В этой простоте тоже была вся моя бабушка: она никогда не любила изысков. Классическая музыка с непременным оркестром была для неё слишком сложной; длинные книги, которые читала мама – чересчур заумными; современные фильмы бабушка на дух не переносила, потому что никогда не успевала за сюжетом. Ей нравилось что-то простое и незамысловатое. Понятное.
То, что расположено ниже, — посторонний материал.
(* ===== verification/VmInv.v ===== *)
(** What the workload daemon keeps: every command leaves each machine with a state
    file that matches its entry, touches no other machine, and a restarted daemon
    finds the machines again. *)

From stdpp Require Import gmap.
From S2P Require Import Prelude Io Utf Text Str Order FileSys LuksHeader SysConfig VmHost VmActor.

(** ** Paths of the state files *)

(** What [Uuid::to_string] writes. *)
Definition is_uuid (vm_id : ustring) : Prop :=
  length vm_id = 36%nat ∧ Forall (λ c, 48 ≤ c ≤ 57 ∨ 97 ≤ c ≤ 102 ∨ c = 45) vm_id.

Definition json_name (vm_id : ustring) : ustring := vm_id ++ ustr ".json".

Lemma uuid_not_in vm_id c : is_uuid vm_id → c = SLASH ∨ c = DOT → c ∉ vm_id.
Proof.
  intros [_ Hc] Hor Hin. rewrite Forall_forall in Hc. specialize (Hc c Hin). unfold SLASH, DOT in *. lia.
Qed.

Lemma uuid_cons vm_id : is_uuid vm_id → ∃ c r, vm_id = c :: r ∧ c ≠ SLASH ∧ c ≠ DOT.
Proof.
  intros Hu. pose proof Hu as [Hl Hc]. destruct vm_id as [|c r]; [done|]. exists c, r.
  apply Forall_cons in Hc as [Hc _]. unfold SLASH, DOT. split_and!; [done|lia|lia].
Qed.

Lemma path_join_plain base p c r : p = c :: r → c ≠ SLASH → last base ≠ Some SLASH → path_join base p = base ++ SLASH :: p.
Proof.
  intros -> Hc Hb. unfold path_join. rewrite !bool_decide_eq_false_2; [done|done|]. cbn [head]. congruence.
Qed.

Lemma state_file_text vm_id : is_uuid vm_id → state_file vm_id = VMS_DIR ++ SLASH :: json_name vm_id.
Proof.
  intros Hu. destruct (uuid_cons _ Hu) as (c & r & -> & Hc & _). unfold state_file, json_name.
  by apply (path_join_plain _ _ c (r ++ ustr ".json")).
Qed.

(** The directory of the state files: its path exists, no directory is in it,
    and its files can be read and written. *)
Record state_dir (f : Fs) : Prop := {
  sd_dirs : ∀ k, (1 ≤ k ≤ 4)%nat → take k vms_parts ∈ dirs f;
  sd_plain : ∀ n, vms_parts ++ [n] ∉ dirs f;
  sd_read : ∀ n, read_error f !! (vms_parts ++ [n]) = None;
  sd_write : ∀ n, write_error f !! (vms_parts ++ [n]) = None;
}.

Lemma is_dir_elem f d : d ∈ dirs f → is_dir f d = true.
Proof. intros Hd. unfold is_dir. by rewrite (bool_decide_eq_true_2 (d ∈ _)), orb_true_r. Qed.

Lemma state_dir_vms f : state_dir f → is_dir f vms_parts = true.
Proof. intros Hs. apply is_dir_elem, (sd_dirs f Hs 4). lia. Qed.

Lemma resolve_vms f n :
  state_dir f → SLASH ∉ n → n ≠ [] → n ≠ [DOT] → n ≠ [DOT; DOT] →
  resolve f (VMS_DIR ++ SLASH :: n) = Some (vms_parts ++ [n]).
Proof.
  intros Hs Hn N1 N2 N3. unfold resolve. rewrite split_on_app, (split_on_none SLASH n) by done.
  change (split_on SLASH VMS_DIR) with ([] :: vms_parts). cbn [app walk vms_parts].
  assert (is_dir f [] = true) as -> by (unfold is_dir; by rewrite bool_decide_eq_true_2).
  assert (∀ k, (1 ≤ k ≤ 4)%nat → is_dir f (take k vms_parts) = true) as Hd.
  { intros k Hk. by apply is_dir_elem, (sd_dirs f Hs). }
  pose proof (Hd 1%nat ltac:(lia)) as H1. pose proof (Hd 2%nat ltac:(lia)) as H2.
  pose proof (Hd 3%nat ltac:(lia)) as H3. pose proof (Hd 4%nat ltac:(lia)) as H4. cbn [take vms_parts] in *.
  rewrite (bool_decide_eq_true_2 ([] = [] ∨ _)) by auto.
  repeat (rewrite (bool_decide_eq_false_2 (ustr _ = [] ∨ _)) by (intros [E|E]; discriminate E)).
  repeat (rewrite (bool_decide_eq_false_2 (ustr _ = [DOT; DOT])) by (intros E; discriminate E)).
  cbn [app]. rewrite H1, H2, H3, H4.
  by rewrite !bool_decide_eq_false_2 by tauto.
Qed.

Lemma json_name_plain vm_id :
  is_uuid vm_id → SLASH ∉ json_name vm_id ∧ json_name vm_id ≠ [] ∧ json_name vm_id ≠ [DOT] ∧ json_name vm_id ≠ [DOT; DOT].
Proof.
  intros Hu. unfold json_name. split.
  - rewrite elem_of_app. intros [Hin|Hin]; [by eapply uuid_not_in in Hin; eauto|].
    revert Hin. apply (bool_decide_eq_true_1 _). reflexivity.
  - destruct Hu as [Hl _]. split_and!; intros E; apply (f_equal length) in E; rewrite length_app in E;
      simpl in E; lia.
Qed.

Lemma resolve_state_file f vm_id :
  state_dir f → is_uuid vm_id → resolve f (state_file vm_id) = Some (vms_parts ++ [json_name vm_id]).
Proof.
  intros Hs Hu. rewrite state_file_text by done. destruct (json_name_plain _ Hu) as (? & ? & ? & ?).
  by apply resolve_vms.
Qed.

(** ** Calls that leave the state files alone *)

(** Two file systems with the same state files. *)
Record same_states (f f' : Fs) : Prop := {
  ss_dir : state_dir f';
  ss_files : ∀ n, files f' !! (vms_parts ++ [n]) = files f !! (vms_parts ++ [n]);
}.

Lemma same_states_refl f : state_dir f → same_states f f.
Proof. by constructor. Qed.
Lemma same_states_trans f g h : same_states f g → same_states g h → same_states f h.
Proof. intros [_ H1] [H2 H3]. constructor; [done|]. intros n. by rewrite H3, H1. Qed.

Definition keeps {A} (m : io Host A) : Prop := ∀ h, state_dir (fs h) → same_states (fs h) (fs (m h).2).

Lemma keeps_call effect :
  (∀ h, state_dir (fs h) → same_states (fs h) (fs (effect h))) → keeps (call effect).
Proof.
  intros He h Hs. unfold call. destruct (outcomes h) as [|[e|] o]; cbn [snd];
    [by apply He|by apply same_states_refl|by apply (He (set_outcomes h o))].
Qed.
Lemma keeps_call_id : keeps (call id).
Proof. apply keeps_call. intros h. apply same_states_refl. Qed.

Lemma keeps_bind {A B} (m : io Host A) (f : A → io Host B) :
  keeps m → (∀ a, keeps (f a)) → keeps (m ≫= f).
Proof.
  intros Hm Hf h Hs. unfold mbind, io_bind. specialize (Hm h Hs). destruct (m h) as [[a|e|] h1]; cbn [snd] in *; [|done..].
  eapply same_states_trans; [done|]. apply Hf, (ss_dir _ _ Hm).
Qed.
Lemma keeps_ret {A} (a : A) : keeps (mret a).
Proof. intros h Hs. by apply same_states_refl. Qed.
Lemma keeps_give {A} (r : res ustring A) : keeps (give r).
Proof. intros h Hs. by apply same_states_refl. Qed.

Lemma state_dir_files f fl : state_dir f → state_dir (set_files f fl).
Proof. by intros []. Qed.

Lemma set_file_same f p v :
  state_dir f → (∀ n, p ≠ vms_parts ++ [n]) →
  same_states f (set_files f (<[p := v]> (files f))) ∧ same_states f (set_files f (delete p (files f))).
Proof.
  intros Hs Hp. split; (constructor; [by apply state_dir_files|]); intros n; cbn [files set_files].
  - by rewrite lookup_insert_ne.
  - by rewrite lookup_delete_ne.
Qed.

Lemma add_dir_same f d :
  state_dir f → (∀ n, d ≠ vms_parts ++ [n]) → same_states f (set_dirs f ({[d]} ∪ dirs f)).
Proof.
  intros Hs Hd. constructor; [|done]. destruct Hs as [H1 H2 H3 H4]. constructor; cbn [dirs set_dirs]; try done.
  - intros k Hk. apply elem_of_union_r. auto.
  - intros n. rewrite elem_of_union, elem_of_singleton. intros [E|E]; [by apply (Hd n)|by apply (H2 n)].
Qed.

Lemma below_data vm_id p : below (data_parts ++ [vm_id]) p → take 2 p = data_parts.
Proof.
  unfold below. cbn [length app data_parts]. intros E. apply (f_equal (take 2)) in E.
  rewrite take_take in E. exact E.
Qed.
Lemma state_not_below vm_id k n :
  (1 ≤ k ≤ 4)%nat → ¬ below (data_parts ++ [vm_id]) (take k vms_parts) ∧ ¬ below (data_parts ++ [vm_id]) (vms_parts ++ [n]).
Proof.
  intros Hk. split; intros E; apply below_data in E.
  - destruct k as [|[|[|[|[|k]]]]]; try lia; discriminate E.
  - discriminate E.
Qed.

Lemma remove_tree_same f vm_id : state_dir f → same_states f (remove_tree (data_parts ++ [vm_id]) f).
Proof.
  intros [H1 H2 H3 H4]. constructor; [constructor; cbn [dirs remove_tree read_error write_error]; try done|].
  - intros k Hk. apply elem_of_filter. split; [by apply (state_not_below vm_id k [])|auto].
  - intros n Hin. apply elem_of_filter in Hin as [_ Hin]. by apply (H2 n).
  - intros n. cbn [files remove_tree]. destruct (files f !! (vms_parts ++ [n])) as [v|] eqn:E.
    + apply map_lookup_filter_Some. split; [done|]. by apply (state_not_below vm_id 1 n); lia.
    + apply map_lookup_filter_None. by left.
Qed.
Вот поэтому она и не любила, когда ей пытались объяснить чем «одеть» отличается от «надеть». И мамину психологию она тоже не переваривала, хотя в тайне, я думаю, очень гордилась мамой. Ведь мама выросла такой умной.

– Жарко будет. Не угадала я с погодой.

Бабушка расстегнулась, я тоже. Небо было чистое, а солнце тёплое. Как это странно: мы вроде на похороны собрались, а тут солнце. Ну, не издевательство ли?

Без пяти семь приехал дядя Боря. Выглядел он тоже неважно: так, будто ночевал в машине на заднем сиденье. Он быстро закинул в багажник бабушкины сумки, и нервно курил, пока мы садились.

Бабушка дяде Боре всегда симпатизировала. Я никогда не понимала, почему. Она говорила, что он напоминает ей Гошу из старого фильма «Москва слезам не верит». Я специально посмотрела фильм, но сходства никакого не обнаружила. Объяснила себе бабушкину симпатию тем, что они оба, как выражалась бабушка, «люди из народа». Но, кроме отсутствия высшего образования и каких-то дальних родственников (нет, не совместных) под Рязанью, их, кажется, больше ничего и не роднило. Ну, и ещё кроме моей мамы, естественно.

От дяди Бори всегда противно пахло бензином. Он напоминал мне шофера, да он и работал кем-то таким, было там что-то связанное с машиной. А шофера напоминал такого карикатурного – из «Бриллиантовой руки» и «Брата» одновременно. Адская смесь.

Дядя Боря любил свой гараж и свою машину, хоть ей и было уже лет семь. Он сам менял масло, а раньше и резину летнюю на зимнюю менял тоже сам. Потом они с мужиками начали квасить в гараже, и к запаху бензина добавился запах перегара. Но это было уже потом, почти перед самым разводом. А слово-то какое забавное – «квасить». Откуда оно у меня в голове?

Он вообще умудрялся сочетать в себе странные вещи, например, слушал шансон и русский рок. Как в том анекдоте про грушевый компот и манную кашу.

Дядя Боря сел в машину, и мы поехали. У меня было ощущение нереальности происходящего, будто всё это происходит не со мной. Будто всё это – где-то на дне, и каждое своё движение, каждый звук я воспринимаю сквозь толщу воды. В голове у меня назойливо крутилась фраза из песни, но я никак не могла вспомнить, из какой.

Мы приехали к больнице. Приехали, как мне показалось, слишком быстро, а мне так не хотелось приезжать! Ехать бы так целый день: я бы смотрела в окно и думала бы о маме. Дорога меня как-то гипнотизирует. И успокаивает.

Машину дядя Боря припарковал довольно далеко от входа, и мы минут пять шли вдоль высокого бетонного забора. Сверху каркали вороны, и если задрать голову, можно увидеть их гнёзда в берёзовых ветвях. Я подумала, что хоть что-то сбылось: не дождь с лужами, так хотя бы вороны. Солнце уже вылезло и грело во всю.